(Items from a dataset)
★ ★ ★ ★

(** C2 (as amended): the named levels are strictly increasing from [Trace]
    to [Fatal], and [Undefined] (0) lies strictly above all of them. *)
Theorem levels_order :
  Trace < Debug /\ Debug < Info /\ Info < Notice /\ Notice < Warn /\
  Warn < Error /\ Error < Fatal /\ Fatal < Undefined /\
  (forall l, In l default_levels -> l < Undefined).
Proof.
  unfold Trace, Debug, Info, Notice, Warn, Error, Fatal, Undefined.
  repeat split; try lia.
  intros l Hl. simpl in Hl.
  repeat (destruct Hl as [<-|Hl]; [unfold Trace, Debug, Info, Notice, Warn, Error, Fatal; lia|]). destruct Hl.
Qed.

(** C2: the claim that [Undefined] is weaker than [Trace] fails. *)
Lemma Undefined_not_below_Trace : ~ (Undefined < Trace).
Proof. unfold Undefined, Trace. lia. Qed.

(** ** [Get] *)

Lemma fields_set_child l k c : fields (set_child l k c) = fields l.
Proof. apply fields_with_children. Qed.

Lemma fields_add_child l k c : fields (add_child l k c) = fields l.
Proof. apply fields_with_children. Qed.

Lemma get_walk_fields cfg fn parts l : fields (get_walk cfg fn parts l) = fields l.
Proof.
  destruct parts as [|part rest]; simpl; [reflexivity|].
  destruct (find_child part (children l)); [apply fields_set_child|apply fields_add_child].
Qed.

(** Nodes that exist keep their fields. *)
Lemma get_walk_old cfg fn parts l p n :
  lookup_path l p = Some n ->
  exists n', lookup_path (get_walk cfg fn parts l) p = Some n' /\ fields n' = fields n.
Proof.
  revert l p n; induction parts as [|part rest IH]; intros l p n Hl; simpl.
  - exists n; auto.
  - destruct (find_child part (children l)) as [c|] eqn:E.
    + destruct p as [|k p]; simpl in *.
      * injection Hl as <-. eexists; split; [reflexivity|apply fields_set_child].
      * unfold set_child. rewrite children_with_children, find_child_replace.
        destruct (String.eqb_spec k part) as [->|Hne].
        -- rewrite E in *. simpl. eapply IH; eauto.
        -- eauto.
    + destruct p as [|k p]; simpl in *.
      * injection Hl as <-. eexists; split; [reflexivity|apply fields_add_child].
      * unfold add_child. rewrite children_with_children, find_child_app.
        destruct (find_child k (children l)); [eauto|discriminate].
Qed.

(** The path of the name exists afterwards. *)
Lemma get_walk_path cfg fn parts l :
  lookup_path (get_walk cfg fn parts l) parts <> None.
Proof.
  revert l; induction parts as [|part rest IH]; intros l; simpl; [discriminate|].
  destruct (find_child part (children l)) as [c|] eqn:E.
  - unfold set_child. rewrite children_with_children, find_child_replace,
      String.eqb_refl, E. apply IH.
  - unfold add_child. rewrite children_with_children, find_child_app, E,
      String.eqb_refl. apply IH.
Qed.

(** On a path that exists, [Get] changes nothing. *)
Lemma get_walk_exists cfg fn parts l :
  lookup_path l parts <> None -> get_walk cfg fn parts l = l.
Proof.
  revert l; induction parts as [|part rest IH]; intros l H; simpl in *; [reflexivity|].
  destruct (find_child part (children l)) as [c|] eqn:E; [|congruence].
  rewrite IH by exact H. unfold set_child.
  rewrite replace_child_same by exact E. apply with_children_same.
Qed.

Lemma newLogger_cfg_lookup (cfg : bool) (thr : Level) (fn : string) (p : list string) :
  p <> [] ->
  lookup_path (if cfg then set_Threshold thr (newLogger fn) else newLogger fn) p = None.
Proof. destruct p; [congruence|]. destruct cfg; reflexivity. Qed.

(** A node [Get] creates is named [fullname], has no outputs, and the
    threshold [Undefined], or the one of its parent when [configured]. *)
Lemma get_walk_new cfg fn parts l p n' :
  lookup_path (get_walk cfg fn parts l) p = Some n' ->
  lookup_path l p = None ->
  p <> [] /\ Name n' = fn /\ NoPropagate n' = false /\ outputs n' = [] /\
  exists pn, lookup_path (get_walk cfg fn parts l) (removelast p) = Some pn /\
             Threshold n' = (if cfg then Threshold pn else Undefined).
Proof.
  revert l p n'; induction parts as [|part rest IH]; intros l p n' Hn Hl;
    [cbn [get_walk] in Hn; congruence|].
  cbn [get_walk] in Hn |- *.
  destruct p as [|k p]; simpl in Hl; [discriminate|].
  destruct (find_child part (children l)) as [c|] eqn:E.
  - cbn [lookup_path] in Hn. unfold set_child in Hn.
    rewrite children_with_children, find_child_replace in Hn.
    destruct (String.eqb_spec k part) as [->|Hne].
    + rewrite E in Hn, Hl. simpl in Hn.
      destruct (IH c p n' Hn Hl) as (Hp & Hname & Hnp & Hos & pn & Hpn & Ht).
      repeat split; auto; [discriminate|].
      exists pn. split; [|exact Ht].
      destruct p as [|x p]; [congruence|].
      change (removelast (part :: x :: p)) with (part :: removelast (x :: p)).
      cbn [lookup_path]. unfold set_child. rewrite children_with_children, find_child_replace,
        String.eqb_refl, E. exact Hpn.
    + destruct (find_child k (children l)); congruence.
  - cbn [lookup_path] in Hn. unfold add_child in Hn.
    rewrite children_with_children, find_child_app in Hn.
    destruct (find_child k (children l)) as [c|] eqn:Ek; [congruence|].
    destruct (String.eqb_spec k part) as [->|Hne]; [|discriminate].
    set (child := if cfg then set_Threshold (Threshold l) (newLogger fn)
                  else newLogger fn) in *.
    destruct p as [|x p].
    + cbn [lookup_path] in Hn. injection Hn as <-.
      pose proof (get_walk_fields cfg fn rest child) as Hf.
      unfold fields in Hf. injection Hf as Hname Ht Hnp Hos.
      rewrite Hname, Ht, Hnp, Hos.
      repeat split; try discriminate; try (subst child; destruct cfg; reflexivity).
      exists (add_child l part (get_walk cfg fn rest child)). split; [reflexivity|].
      pose proof (fields_add_child l part (get_walk cfg fn rest child)) as Hf.
      unfold fields in Hf. injection Hf as _ Ht' _ _. rewrite Ht'.
      subst child; destruct cfg; reflexivity.
    + destruct (IH child (x :: p) n' Hn (newLogger_cfg_lookup cfg (Threshold l) fn (x :: p) ltac:(discriminate)))
        as (Hp & Hname & Hnp & Hos & pn & Hpn & Ht).
      repeat split; auto; [discriminate|].
      exists pn. split; [|exact Ht].
      change (removelast (part :: x :: p)) with (part :: removelast (x :: p)).
      cbn [lookup_path]. unfold add_child. rewrite children_with_children, find_child_app, E,
        String.eqb_refl. exact Hpn.
Qed.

★ ★ ★ ★

Exercise prompt: Transcribe each entry verbatim, leaving none out.

Response for this exercise:
(** C2 (as amended): the named levels are strictly increasing from [Trace]
    to [Fatal], and [Undefined] (0) lies strictly above all of them. *)
Theorem levels_order :
  Trace < Debug /\ Debug < Info /\ Info < Notice /\ Notice < Warn /\
  Warn < Error /\ Error < Fatal /\ Fatal < Undefined /\
  (forall l, In l default_levels -> l < Undefined).
Proof.
  unfold Trace, Debug, Info, Notice, Warn, Error, Fatal, Undefined.
  repeat split; try lia.
  intros l Hl. simpl in Hl.
  repeat (destruct Hl as [<-|Hl]; [unfold Trace, Debug, Info, Notice, Warn, Error, Fatal; lia|]). destruct Hl.
Qed.

(** C2: the claim that [Undefined] is weaker than [Trace] fails. *)
Lemma Undefined_not_below_Trace : ~ (Undefined < Trace).
Proof. unfold Undefined, Trace. lia. Qed.

(** ** [Get] *)

Lemma fields_set_child l k c : fields (set_child l k c) = fields l.
Proof. apply fields_with_children. Qed.

Lemma fields_add_child l k c : fields (add_child l k c) = fields l.
Proof. apply fields_with_children. Qed.

Lemma get_walk_fields cfg fn parts l : fields (get_walk cfg fn parts l) = fields l.
Proof.
  destruct parts as [|part rest]; simpl; [reflexivity|].
  destruct (find_child part (children l)); [apply fields_set_child|apply fields_add_child].
Qed.

(** Nodes that exist keep their fields. *)
Lemma get_walk_old cfg fn parts l p n :
  lookup_path l p = Some n ->
  exists n', lookup_path (get_walk cfg fn parts l) p = Some n' /\ fields n' = fields n.
Proof.
  revert l p n; induction parts as [|part rest IH]; intros l p n Hl; simpl.
  - exists n; auto.
  - destruct (find_child part (children l)) as [c|] eqn:E.
    + destruct p as [|k p]; simpl in *.
      * injection Hl as <-. eexists; split; [reflexivity|apply fields_set_child].
      * unfold set_child. rewrite children_with_children, find_child_replace.
        destruct (String.eqb_spec k part) as [->|Hne].
        -- rewrite E in *. simpl. eapply IH; eauto.
        -- eauto.
    + destruct p as [|k p]; simpl in *.
      * injection Hl as <-. eexists; split; [reflexivity|apply fields_add_child].
      * unfold add_child. rewrite children_with_children, find_child_app.
        destruct (find_child k (children l)); [eauto|discriminate].
Qed.

(** The path of the name exists afterwards. *)
Lemma get_walk_path cfg fn parts l :
  lookup_path (get_walk cfg fn parts l) parts <> None.
Proof.
  revert l; induction parts as [|part rest IH]; intros l; simpl; [discriminate|].
  destruct (find_child part (children l)) as [c|] eqn:E.
  - unfold set_child. rewrite children_with_children, find_child_replace,
      String.eqb_refl, E. apply IH.
  - unfold add_child. rewrite children_with_children, find_child_app, E,
      String.eqb_refl. apply IH.
Qed.

(** On a path that exists, [Get] changes nothing. *)
Lemma get_walk_exists cfg fn parts l :
  lookup_path l parts <> None -> get_walk cfg fn parts l = l.
Proof.
  revert l; induction parts as [|part rest IH]; intros l H; simpl in *; [reflexivity|].
  destruct (find_child part (children l)) as [c|] eqn:E; [|congruence].
  rewrite IH by exact H. unfold set_child.
  rewrite replace_child_same by exact E. apply with_children_same.
Qed.

Lemma newLogger_cfg_lookup (cfg : bool) (thr : Level) (fn : string) (p : list string) :
  p <> [] ->
  lookup_path (if cfg then set_Threshold thr (newLogger fn) else newLogger fn) p = None.
Proof. destruct p; [congruence|]. destruct cfg; reflexivity. Qed.

(** A node [Get] creates is named [fullname], has no outputs, and the
    threshold [Undefined], or the one of its parent when [configured]. *)
Lemma get_walk_new cfg fn parts l p n' :
  lookup_path (get_walk cfg fn parts l) p = Some n' ->
  lookup_path l p = None ->
  p <> [] /\ Name n' = fn /\ NoPropagate n' = false /\ outputs n' = [] /\
  exists pn, lookup_path (get_walk cfg fn parts l) (removelast p) = Some pn /\
             Threshold n' = (if cfg then Threshold pn else Undefined).
Proof.
  revert l p n'; induction parts as [|part rest IH]; intros l p n' Hn Hl;
    [cbn [get_walk] in Hn; congruence|].
  cbn [get_walk] in Hn |- *.
  destruct p as [|k p]; simpl in Hl; [discriminate|].
  destruct (find_child part (children l)) as [c|] eqn:E.
  - cbn [lookup_path] in Hn. unfold set_child in Hn.
    rewrite children_with_children, find_child_replace in Hn.
    destruct (String.eqb_spec k part) as [->|Hne].
    + rewrite E in Hn, Hl. simpl in Hn.
      destruct (IH c p n' Hn Hl) as (Hp & Hname & Hnp & Hos & pn & Hpn & Ht).
      repeat split; auto; [discriminate|].
      exists pn. split; [|exact Ht].
      destruct p as [|x p]; [congruence|].
      change (removelast (part :: x :: p)) with (part :: removelast (x :: p)).
      cbn [lookup_path]. unfold set_child. rewrite children_with_children, find_child_replace,
        String.eqb_refl, E. exact Hpn.
    + destruct (find_child k (children l)); congruence.
  - cbn [lookup_path] in Hn. unfold add_child in Hn.
    rewrite children_with_children, find_child_app in Hn.
    destruct (find_child k (children l)) as [c|] eqn:Ek; [congruence|].
    destruct (String.eqb_spec k part) as [->|Hne]; [|discriminate].
    set (child := if cfg then set_Threshold (Threshold l) (newLogger fn)
                  else newLogger fn) in *.
    destruct p as [|x p].
    + cbn [lookup_path] in Hn. injection Hn as <-.
      pose proof (get_walk_fields cfg fn rest child) as Hf.
      unfold fields in Hf. injection Hf as Hname Ht Hnp Hos.
      rewrite Hname, Ht, Hnp, Hos.
      repeat split; try discriminate; try (subst child; destruct cfg; reflexivity).
      exists (add_child l part (get_walk cfg fn rest child)). split; [reflexivity|].
      pose proof (fields_add_child l part (get_walk cfg fn rest child)) as Hf.
      unfold fields in Hf. injection Hf as _ Ht' _ _. rewrite Ht'.
      subst child; destruct cfg; reflexivity.
    + destruct (IH child (x :: p) n' Hn (newLogger_cfg_lookup cfg (Threshold l) fn (x :: p) ltac:(discriminate)))
        as (Hp & Hname & Hnp & Hos & pn & Hpn & Ht).
      repeat split; auto; [discriminate|].
      exists pn. split; [|exact Ht].
      change (removelast (part :: x :: p)) with (part :: removelast (x :: p)).
      cbn [lookup_path]. unfold add_child. rewrite children_with_children, find_child_app, E,
        String.eqb_refl. exact Hpn.
Qed.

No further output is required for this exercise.